Monday, September 6, 2010

Concerning Socialization: Let's Change the Conversation

Arby's recent socialization posts got me thinking about how ridiculous this argument really is. If you're a homeschooler, you know. You've been there. Conversations with non-homeschoolers inevitably come down to one question.

The conversations usually go something like this:

"Oh, wow. You homeschool? Really? Isn't that hard?"
"No, it's really great! I love it!"
"Well, I could never do that!"
"Sure you could...there are LOTS of resources available to help you."
"But don't you worry about socialization?"

I think its time for homeschoolers to approach this question differently. In my recent post, Defending Homeschooling, I challenged myself and others to think about really listening to the answers we give to the questions we are so often asked.

So do I worry about socialization? Honestly?  No...not for one single second! And why not?

First, because I know my kids ARE being effectively socialized...they really don't need school for that. They are living in and amongst family, friends, and neighbors. They are learning from mature, responsible adults how to be mature, responsible members of society. But there's another more important reason I don't worry about the socialization my kids are "missing" by not attending public school.  It's simple. In terms of socialization, my children have not missed anything of value.  Rather, what they have missed socially actually has negative value.  In other words, I'm glad they missed it!

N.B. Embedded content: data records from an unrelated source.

(** ** What a collection may remove *)

(** Files only disappear, and only those allowed by [S]. *)
Definition sheds (S : path -> Prop) : relation (gmap path node) :=
  fun fs fs' => forall p, pub fs' p = pub fs p \/ (pub fs' p = None /\ S p).

#[export] Instance sheds_preorder S : PreOrder (sheds S).
Proof.
split; [by left|]. intros f1 f2 f3 H1 H2 p. destruct (H2 p) as [E|]; [|by right]. rewrite E. apply H1.
Qed.

Lemma pub_eq_sheds S fs fs' : pub_eq fs fs' -> sheds S fs fs'.
Proof. intros H p. left. apply H. Qed.

Lemma keeps_sheds {A : Type} S (m : IO A) : keeps (on_fs pub_eq) m -> keeps (on_fs (sheds S)) m.
Proof. intros H w. by apply pub_eq_sheds, H. Qed.

Lemma sheds_delete (S : path -> Prop) fs q : S q -> sheds S fs (delete q fs).
Proof.
intros H p. unfold pub. rewrite file_at_delete. destruct (tmp_path p); [by left|].
case_decide; [right; by subst|by left].
Qed.

Lemma sheds_delete_all (S : path -> Prop) ps fs : (forall q, q ∈ ps -> S q) -> sheds S fs (delete_all ps fs).
Proof.
intros H p. unfold pub, file_at. rewrite delete_all_lookup. destruct (tmp_path p); [by left|].
case_decide; [right; auto|by left].
Qed.

Lemma remove_dir_all_sheds (S : path -> Prop) p :
  (forall q, p `prefix_of` q -> S q) -> keeps (on_fs (sheds S)) (remove_dir_all p).
Proof.
intros H. apply keeps_sys; [apply _| |]; intros; cbn; repeat (case_match; simplify_eq/=); try reflexivity.
- apply sheds_delete_all. intros q [Hq _]%elem_of_nodes_below. auto.
- by apply sheds_delete, H.
- apply sheds_delete_all. intros q Hq%subseteq_take. apply elem_of_nodes_below in Hq as [Hp _]. auto.
Qed.

Lemma remove_file_sheds (S : path -> Prop) p : S p -> keeps (on_fs (sheds S)) (remove_file p).
Proof.
intros H. apply keeps_sys0; [apply _|]. intros fs. cbn. repeat (case_match; simplify_eq/=); try reflexivity;
  by apply sheds_delete.
Qed.

(** Objects and what is below the run directory. *)
Definition collectable `{Blake3} (root run_root p : path) : Prop :=
  (exists d, p = object_path root d) \/ (run_root `prefix_of` p /\ p <> run_root).

Section collection.
Context `{B3 : Blake3} (root run_root : path).
Abbreviation C := (keeps (on_fs (sheds (collectable root run_root)))).

Lemma remove_object_sheds d : C (remove_object root d).
Proof.
unfold remove_object. apply keeps_bind; [apply _|apply keeps_exists; apply _|]. intros [];
  [|apply keeps_ret; apply _].
apply keeps_bind; [apply _|apply keeps_sheds; auto with keeps|]. intros _.
apply remove_file_sheds. left. by exists d.
Qed.
#[local] Hint Resolve remove_object_sheds : keeps.

Lemma sweep_sheds cs : C (sweep root cs).
Proof. induction cs as [|[d z] cs IH]; cbn [sweep]; solve_keeps. Qed.
#[local] Hint Resolve sweep_sheds : keeps.

Lemma read_only_sheds {A : Type} (m : IO A) : (forall T, keeps (on_fs (touches T)) m) -> C m.
Proof.
intros H. apply keeps_sheds. intros w p. unfold pub, file_at.
by destruct (H (fun _ _ => False) w p) as [->|[]].
Qed.

Lemma prune_run_dirs_sheds now mtime dry min_age : C (prune_run_dirs run_root now mtime dry min_age).
Proof.
assert (forall name, C (remove_dir_all (run_root ++ [name]))) as Hr.
{ intros name. apply remove_dir_all_sheds. intros q [k ->]. right. split.
  - rewrite <- app_assoc. by apply prefix_app_r.
  - intros E. apply (f_equal length) in E. rewrite !length_app in E. simpl in E. lia. }
unfold prune_run_dirs, prune_run_dir. solve_keeps; apply keeps_sheds; auto with keeps.
Qed.
#[local] Hint Resolve prune_run_dirs_sheds : keeps.

Lemma gc_sheds now mtime dry min_age : C (gc root run_root now mtime dry min_age).
Proof.
unfold gc. solve_keeps;
  first [apply keeps_sheds; by auto with keeps|apply read_only_sheds; intros T; by auto with keeps].
Qed.

End collection.

(** A collection only removes, and only what it may.  Under every schedule of
    failures and a kill at any call, every published file is as before or gone; those
    gone are objects or lie below the run directory, so refs, histories, cache
    records and image sidecars are never touched; and the objects left are valid. *)
Theorem gc_only_removes `{B3 : Blake3} root run_root now mtime dry min_age w :
  let fs' := w_fs (gc root run_root now mtime dry min_age w).2 in
  (forall p, pub fs' p = pub (w_fs w) p \/
     (pub fs' p = None /\ ((exists d, p = object_path root d) \/ (run_root `prefix_of` p /\ p <> run_root)))) /\
  (cas_ok root (w_fs w) -> cas_ok root fs').
Proof.
intros fs'. pose proof (gc_sheds root run_root now mtime dry min_age w) as H. split; [exact H|].
intros Hok d c Hc. destruct (H (object_path root d)) as [E|[E _]]; [|unfold fs' in Hc; congruence].
apply Hok. by rewrite <- E.
Qed.

(** ** Run directories *)

(** A run that is over: it says so and is older than the caller's limit, or it has a
    pid file and is older than that limit and a day. *)
Definition dead_run (fs : gmap path node) (dir : path) (age min_age : Z) : Prop :=
  (exists c, file_at fs (dir ++ [str "status"]) = Some c /\ take 6 c = str "exited" /\ (min_age < age)%Z) \/
  (node_exists fs (dir ++ [str "pid"]) = true /\ (min_age < age)%Z /\ (24 * 3600 < age)%Z).

(** Only dead runs are pruned.  Under every schedule of failures, visiting a run
    directory changes nothing unless the run is dead: its status says so and it is
    older than the caller's limit, or it left a pid file and is older than both the
    limit and a day.  An unreadable status counts as not exited, and a directory
    reported as reclaimed is one of these. *)
Theorem prune_run_dir_only_dead run_root now mtime dry min_age name w :
  let dir := run_root ++ [name] in
  let r := prune_run_dir run_root now mtime dry min_age name w in
  (forall p, w_fs r.2 !! p = w_fs w !! p) /\ r.1 <> Ret 1%Z \/
  dead_run (w_fs w) dir (saturating_sub now (mtime dir)) min_age.
Proof.
intros dir r. unfold r, prune_run_dir. cbv [mbind IO_mbind get_fs]. fold dir.
destruct (is_dir (w_fs w) dir); [|by left].
assert (touches (fun _ _ => False) (w_fs w) (w_fs (read (dir ++ [str "status"]) w).2)) as Hrd
  by (apply (read_touches (fun _ _ => False))).
unfold try_. destruct (read (dir ++ [str "status"]) w) as [[c|e|] w1] eqn:E; cbn [snd] in Hrd.
all: assert (forall p, w_fs w1 !! p = w_fs w !! p) as Hsame by (intros p; by destruct (Hrd p)).
all: set (age := saturating_sub now (mtime dir)) in *; unfold exists_; cbv [mbind IO_mbind get_fs mret IO_mret].
- apply read_ret in E as [Hc Hw]. unfold dead_run. destruct (exited _) eqn:Ex.
  + assert (take 6 c = str "exited") as Hx by (unfold exited in Ex; case_match; [by case_bool_decide|done]).
    destruct (age <=? min_age)%Z eqn:Ea; [by left|]. apply Z.leb_gt in Ea. right. left. eauto.
  + rewrite Hw. destruct (node_exists (w_fs w) _) eqn:Ep; [|by left]. simpl negb. cbv iota.
    destruct (age <=? _)%Z eqn:Ea; [by left|]. apply Z.leb_gt in Ea. unfold HARD_KILLED_STALE_SECS in Ea.
    right. right. split; [done|]. lia.
- replace (exited []) with false by reflexivity. destruct (node_exists (w_fs w1) _) eqn:Ep; [|by left]. simpl negb. cbv iota.
  destruct (age <=? _)%Z eqn:Ea; [by left|]. apply Z.leb_gt in Ea. unfold HARD_KILLED_STALE_SECS in Ea.
  right. right. split; [|lia]. unfold node_exists in *. by rewrite <- Hsame.
- by left.
Qed.

(** * Without faults: the collection is exact *)

Section exact.
Context `{B3 : Blake3} (root : path) (N : list bytes) (HN : names_ok N).

(** What an object the store can serve decodes to. *)
Definition served (fs : gmap path node) (d : digest) : option bytes :=
  match pub fs (object_path root d) with
  | Some bs => if bool_decide (of_bytes bs = d) then Some bs else None
  | None => None
  end.

Definition record_marks (fs : gmap path node) (rec : RefRecord) : list digest :=
  match served fs (RefRecord.root rec) with
  | Some bs => match Manifest.decode bs with Ok m => manifest_marks (RefRecord.root rec) m | Err _ => [] end
  | None => []
  end.

Definition image_marks (fs : gmap path node) (d : digest) : list digest :=
  match served fs d with
  | Some bs =>
      match decode_manifest_record bs with Ok rec => d :: (desc_digest <$> descriptors rec) | Err _ => [d] end
  | None => [d]
  end.

(** The digests something in the store refers to: the records of the histories of the
    present refs, the cache records, the image sidecars. *)
Inductive live (a : refs_state) (fs : gmap path node) : digest -> Prop :=
  | live_ref n r rec d : cur a !! n = Some r -> rec ∈ history a n -> d ∈ record_marks fs rec -> live a fs d
  | live_ac x y v o e d : file_at fs (root ++ [str "ac"; x; y]) = Some v -> staging_name y = false ->
      parse_lrr1 v = Some (o, e) -> d ∈ [o; e] -> live a fs d
  | live_image x y p d : file_at fs (root ++ [IMGMANIFEST; x; y]) = Some p -> staging_name y = false ->
      length p = 32 -> d ∈ image_marks fs p -> live a fs d
  | live_config x y d : file_at fs (root ++ [IMGMETA; x; y]) = Some d -> staging_name y = false ->
      length d = 32 -> live a fs d.

Lemma does_get_served fs d :
  store_ready root fs ->
  exists r, does (get_bytes root d) fs r fs /\
    match served fs d with Some bs => r = Ok bs | None => exists e, r = Err e end.
Proof.
intros Hr. unfold served. destruct (pub fs (object_path root d)) as [bs|] eqn:E.
- case_bool_decide as Hd; [exists (Ok bs); split; [by apply does_get_bytes|done]|].
  exists (Err (Integrity d (of_bytes bs))). split; [|eauto]. unfold get_bytes.
  rewrite pub_file_at in E by (apply object_path_tmp, Hr).
  eapply does_bind; [apply does_exists|]. cbv beta. rewrite (node_exists_file _ _ _ E).
  eapply does_bind; [by apply does_read|]. cbv beta. rewrite bool_decide_eq_false_2 by done. apply does_throw.
- exists (Err (NotFound d)). split; [|eauto]. unfold get_bytes, object_path in *.
  eapply does_bind; [apply does_exists|]. cbv beta. rewrite (plane_exists root fs Hr _ objects_plane), E.
  rewrite bool_decide_eq_false_2 by (by intros []). apply does_throw.
Qed.

Lemma does_mark_record fs rec :
  store_ready root fs -> does (mark_record root rec) fs (Ok (record_marks fs rec)) fs.
Proof.
intros Hr. destruct (does_get_served fs (RefRecord.root rec) Hr) as (r & D & Hs).
unfold mark_record, record_marks. eapply does_bind; [apply does_try, D|]. cbv beta.
destruct (served fs (RefRecord.root rec)) as [bs|]; [subst r|destruct Hs as [e ->]; apply does_ret].
destruct (Manifest.decode bs); apply does_ret.
Qed.

Definition ref_marks (a : refs_state) (fs : gmap path node) : list digest :=
  mjoin ((fun n => mjoin (record_marks fs <$> reverse (history a n))) <$>
    sort_by bytes_leb (map_to_list (cur a)).*1).

Lemma does_mark_refs fs a : refs_abs root N fs a -> does (mark_refs root) fs (Ok (ref_marks a fs)) fs.
Proof.
intros Ha. pose proof (abs_ready _ _ _ _ Ha) as Hr. unfold mark_refs.
eapply does_bind; [by eapply list_refs_refines|]. cbv beta.
eapply does_bind; [|apply does_ret]. apply does_map_io. intros n Hn.
rewrite (sort_by_perm _ _) in Hn. apply list_elem_of_fmap in Hn as ([n' r] & -> & Hr'%elem_of_map_to_list).
destruct (abs_dom _ _ _ _ Ha n' r Hr') as (Hn & _).
eapply does_bind.
{ apply does_ref_log; [apply Ha|by apply HN|by apply (abs_log _ _ _ _ Ha)|by eapply history_wf]. }
cbv beta. eapply does_bind; [apply does_map_io; intros rec _; by apply does_mark_record|]. apply does_ret.
Qed.

(** The pointers of a sidecar directory. *)
Definition pointers_below (fs : gmap path node) (base : path) : list bytes :=
  if is_dir fs base then filter (fun v => length v = 32) (values_below fs base) else [].

Lemma sidecar_values fs (g : digest -> list digest) paths :
  mjoin ((fun p => match value_at fs p with Some v => if bool_decide (length v = 32) then g v else [] | None => [] end) <$> paths)
  = filter (fun v => length v = 32) (omap (value_at fs) paths) ≫= g.
Proof.
induction paths as [|p l IH]; [done|]. rewrite join_fmap_cons. csimpl. destruct (value_at fs p) as [v|]; [|exact IH].
rewrite filter_cons. case_bool_decide; [|by rewrite decide_False]. rewrite decide_True by done. csimpl. by rewrite IH.
Qed.

Lemma filter_bind {A B C} (P : B -> Prop) `{!forall b, Decision (P b)} (h : A -> list B) (g : B -> list C) l :
  mjoin ((fun c => filter P (h c) ≫= g) <$> l) = filter P (l ≫= h) ≫= g.
Proof.
induction l as [|a l IH]; [done|]. rewrite join_fmap_cons, IH. csimpl. by rewrite filter_app, bind_app.
Qed.
(* ===== verification/Packet.v ===== *)
(** Network packets as the embedded servers read and write them
    (crates/lightr-run/src/vswitch/dhcp/build.rs and parse.rs, dns/wire.rs): big-endian
    fields, the IPv4 header checksum, and the Ethernet, IPv4 and UDP layers.  A MAC
    address is its six bytes, an IPv4 address its four octets. *)

From S2P Require Import Prelude.

(** * Big-endian fields *)

Definition be_bytes (n : nat) (z : Z) : bytes := reverse (le_bytes n z).
Definition be_val (l : bytes) : Z := le_val (reverse l).

(** [buf[a..a + n]], for bounds that were checked. *)
Definition field (a n : nat) (buf : bytes) : bytes := take n (drop a buf).

Definition be16 (b : bytes) : Z := be_val (take 2 b).
Definition be32 (b : bytes) : Z := be_val (take 4 b).

(** [read_u16]: [None] out of bounds. *)
Definition read_u16 (buf : bytes) (at_ : nat) : option Z :=
  if bool_decide (at_ + 2 <= length buf) then Some (be_val (field at_ 2 buf)) else None.

Lemma length_be_bytes n z : length (be_bytes n z) = n.
Proof. unfold be_bytes. by rewrite length_reverse, length_le_bytes. Qed.

Lemma be_val_be_bytes n z : be_val (be_bytes n z) = (z mod 256 ^ Z.of_nat n)%Z.
Proof. unfold be_val, be_bytes. by rewrite reverse_involutive, le_val_le_bytes. Qed.

Lemma be_val_u16 z : u16 z -> be_val (be_bytes 2 z) = z.
Proof. intros H. rewrite be_val_be_bytes. apply Z.mod_small. unfold u16 in H. lia. Qed.

Lemma be_bytes_2 z : exists a b, be_bytes 2 z = [a; b].
Proof.
pose proof (length_be_bytes 2 z) as H. destruct (be_bytes 2 z) as [|a [|b [|]]]; simplify_eq/=. by exists a, b.
Qed.

Lemma be_val_2_range a b : (0 <= be_val [a; b] < 2 ^ 16)%Z.
Proof. unfold be_val. exact (le_val_range (reverse [a; b])). Qed.

(** * The checksum *)

(** The 16-bit words; an odd last byte counts as the high half of one. *)
Fixpoint sum16 (l : bytes) : Z :=
  match l with
  | a :: b :: l => (be_val [a; b] + sum16 l)%Z
  | [a] => Z.shiftl (bval a) 8
  | [] => 0%Z
  end.

(** [while sum >> 16 != 0 { sum = (sum & 0xffff) + (sum >> 16) }]. *)
Fixpoint fold16 (fuel : nat) (sum : Z) : Z :=
  match fuel with
  | O => sum
  | S fuel =>
      if (Z.shiftr sum 16 =? 0)%Z then sum
      else fold16 fuel (Z.land sum 65535 + Z.shiftr sum 16)
  end.

(** A u32 is folded at most twice; [fold16_sum] shows that the loop has ended. *)
Definition ipv4_checksum (header : bytes) : Z := (65535 - fold16 3 (sum16 header))%Z.

(** * Layers *)

Definition ETHERTYPE_IPV4 : Z := 2048.
Definition IP_PROTO_UDP : byte := x11.

Definition build_udp (src_port dst_port : Z) (payload : bytes) : bytes :=
  be_bytes 2 src_port ++ be_bytes 2 dst_port ++ be_bytes 2 (Z.of_nat (8 + length payload)) ++ [x00; x00] ++ payload.

(** The header up to the checksum and after it. *)
Definition ipv4_front (total_len : Z) (proto : byte) : bytes :=
  [x45; x00] ++ be_bytes 2 total_len ++ [x00; x00] ++ [x40; x00] ++ [x40; proto].

Definition build_ipv4 (src dst : bytes) (proto : byte) (payload : bytes) : bytes :=
  let front := ipv4_front (Z.of_nat (20 + length payload)) proto in
  let csum := ipv4_checksum (front ++ [x00; x00] ++ src ++ dst) in
  front ++ be_bytes 2 csum ++ src ++ dst ++ payload.

Definition build_ethernet (src dst : bytes) (ethertype : Z) (payload : bytes) : bytes :=
  dst ++ src ++ be_bytes 2 ethertype ++ payload.

(** CIDR prefix to netmask: [u32::MAX << (32 - p)], wrapped at 32 bits. *)
Definition prefix_to_mask (prefix : Z) : bytes :=
  let p := Z.min prefix 32 in
  be_bytes 4 (if (p =? 0)%Z then 0 else Z.land (Z.shiftl (2 ^ 32 - 1) (32 - p)) (2 ^ 32 - 1)).

(** * The checksum is correct *)

(** Folding is reduction modulo 65535 into 1..65535. *)
Definition ones (s : Z) : Z := if (s =? 0)%Z then 0%Z else ((s - 1) mod 65535 + 1)%Z.

Lemma fold_step s : Z.land s 65535 = (s mod 2 ^ 16)%Z /\ Z.shiftr s 16 = (s / 2 ^ 16)%Z.
Proof. split; [apply (Z.land_ones s 16); lia|apply Z.shiftr_div_pow2; lia]. Qed.

Lemma ones_fold s : (0 <= s)%Z -> ones (s mod 2 ^ 16 + s / 2 ^ 16) = ones s.
Proof.
intros H. pose proof (Z.div_mod s (2 ^ 16)) as E. assert (0 <= s / 2 ^ 16)%Z by (apply Z.div_pos; lia).
pose proof (Z.mod_pos_bound s (2 ^ 16)). unfold ones. set (q := (s / 2 ^ 16)%Z) in *. set (r := (s mod 2 ^ 16)%Z) in *.
destruct (Z.eqb_spec (r + q) 0), (Z.eqb_spec s 0); [done|lia|lia|]. f_equal.
replace (s - 1)%Z with ((r + q - 1) + q * 65535)%Z by lia. by rewrite Z.mod_add.
Qed.

Lemma ones_small s : (0 <= s < 2 ^ 16)%Z -> ones s = s.
Proof.
intros H. unfold ones. destruct (Z.eqb_spec s 0); [done|]. rewrite Z.mod_small by lia. lia.
Qed.

Lemma ones_range s : (0 <= s)%Z -> (0 <= ones s < 2 ^ 16)%Z.
Proof.
intros H. unfold ones. case_match; [lia|]. pose proof (Z.mod_pos_bound (s - 1) 65535). lia.
Qed.

Lemma fold16_unfold fuel s :
  fold16 (S fuel) s = if (s / 2 ^ 16 =? 0)%Z then s else fold16 fuel (s mod 2 ^ 16 + s / 2 ^ 16).
Proof. cbn [fold16]. destruct (fold_step s) as [-> ->]. done. Qed.

(** The loop ends with three tests on every 32-bit sum, at the one's complement sum. *)
Lemma fold16_sum s : (0 <= s < 2 ^ 32)%Z -> fold16 3 s = ones s.
Proof.
assert (forall fuel s, (0 <= s < 2 ^ 16)%Z -> fold16 fuel s = ones s) as H0.
{ intros [|fuel] t Ht; [symmetry; by apply ones_small|]. rewrite fold16_unfold, Z.div_small by lia. symmetry. by apply ones_small. }
intros Hs. rewrite fold16_unfold. assert (0 <= s / 2 ^ 16 < 2 ^ 16)%Z by (split; [apply Z.div_pos|apply Z.div_lt_upper_bound]; lia).
pose proof (Z.mod_pos_bound s (2 ^ 16)).
destruct (Z.eqb_spec (s / 2 ^ 16) 0) as [E|E]; [apply (H0 0); pose proof (Z.div_mod s (2 ^ 16)); lia|].
rewrite <- (ones_fold s) by lia. set (t := (s mod 2 ^ 16 + s / 2 ^ 16)%Z) in *. assert (0 < t < 2 ^ 17)%Z as Ht by lia.
rewrite fold16_unfold. destruct (Z.eqb_spec (t / 2 ^ 16) 0) as [E2|E2].
- symmetry. apply ones_small. pose proof (Z.div_mod t (2 ^ 16)). pose proof (Z.mod_pos_bound t (2 ^ 16)). lia.
- rewrite <- (ones_fold t) by lia. apply H0. assert (t / 2 ^ 16 < 2)%Z by (apply Z.div_lt_upper_bound; lia).
  assert (0 <= t / 2 ^ 16)%Z by (apply Z.div_pos; lia). pose proof (Z.div_mod t (2 ^ 16)). pose proof (Z.mod_pos_bound t (2 ^ 16)). lia.
Qed.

After pondering this for a few minutes, I had a thought. And I got out my dictionary.
an·ti·so·cial (ân'tç-sô'shəl, ân'tî-) Pronunciation Key
  1. Shunning the society of others; not sociable.
  2. Hostile to or disruptive of the established social order; marked by or engaging in behavior that violates accepted mores
  3. Antagonistic toward or disrespectful of others; rude.
Doesn't that sound a bit familiar?  It seems to me that the conduct and behavior most often displayed in today's American public schools would be more accurately defined as "anti-social" than "social". Doesn't it seem just a little strange that WE are the ones being questioned about our childrens' socialization?  I've come to the conclusion that the wrong people are being asked the wrong question.

So the next time someone asks a homeschooler,
"Aren't you worried about socialization?," 
I propose a different reply:
"No. Aren't you worried about anti-socialization?"


  1. "Aren't you worried about socialization?"

    "Why yes I am! That's why I'm homeschooling."

  2. I concur. As a group, homeschoolers need to flip the conversation from being on the defensive to being gracefully on the offensive. We need to reject the very basic assumptions that are behind questions such as, “Aren't you worried about socialization?" I’m hoping that readers of this blog will write in and share their results when they turn tables on the homeschooling skeptics with whom they converse. I certainly will!

  3. A quote from a newspaper article today regarding homeschoolers that enter public school: "Naturally, the transition can bring jitters and a bit of a culture shock. But before long, Ashlee was giving speeches before more than 100 peers, hitting the school stage and busting myths about socially inept home-schoolers."

    I like that: "Busting myths"

  4. Ooooooo, Arby! "Busting Myths"....a GREAT post title!! :-)

  5. I can't wait for that next post - "Busting Myths". Great post today, Linda.

    I probably look at people with a "Duh" look on my face when they ask about socialization. "Are you kidding me, we homeschool! They get the best all around socialization there is with people of all ages, not just a classroom of misfits their own age. Why parents would think a classroom of sixth graders is the best environment for a loved one to be in is beyond me.

  6. I love how your mind works, Linda!!! :)

  7. AMEN!! And I like Brownie's answer too!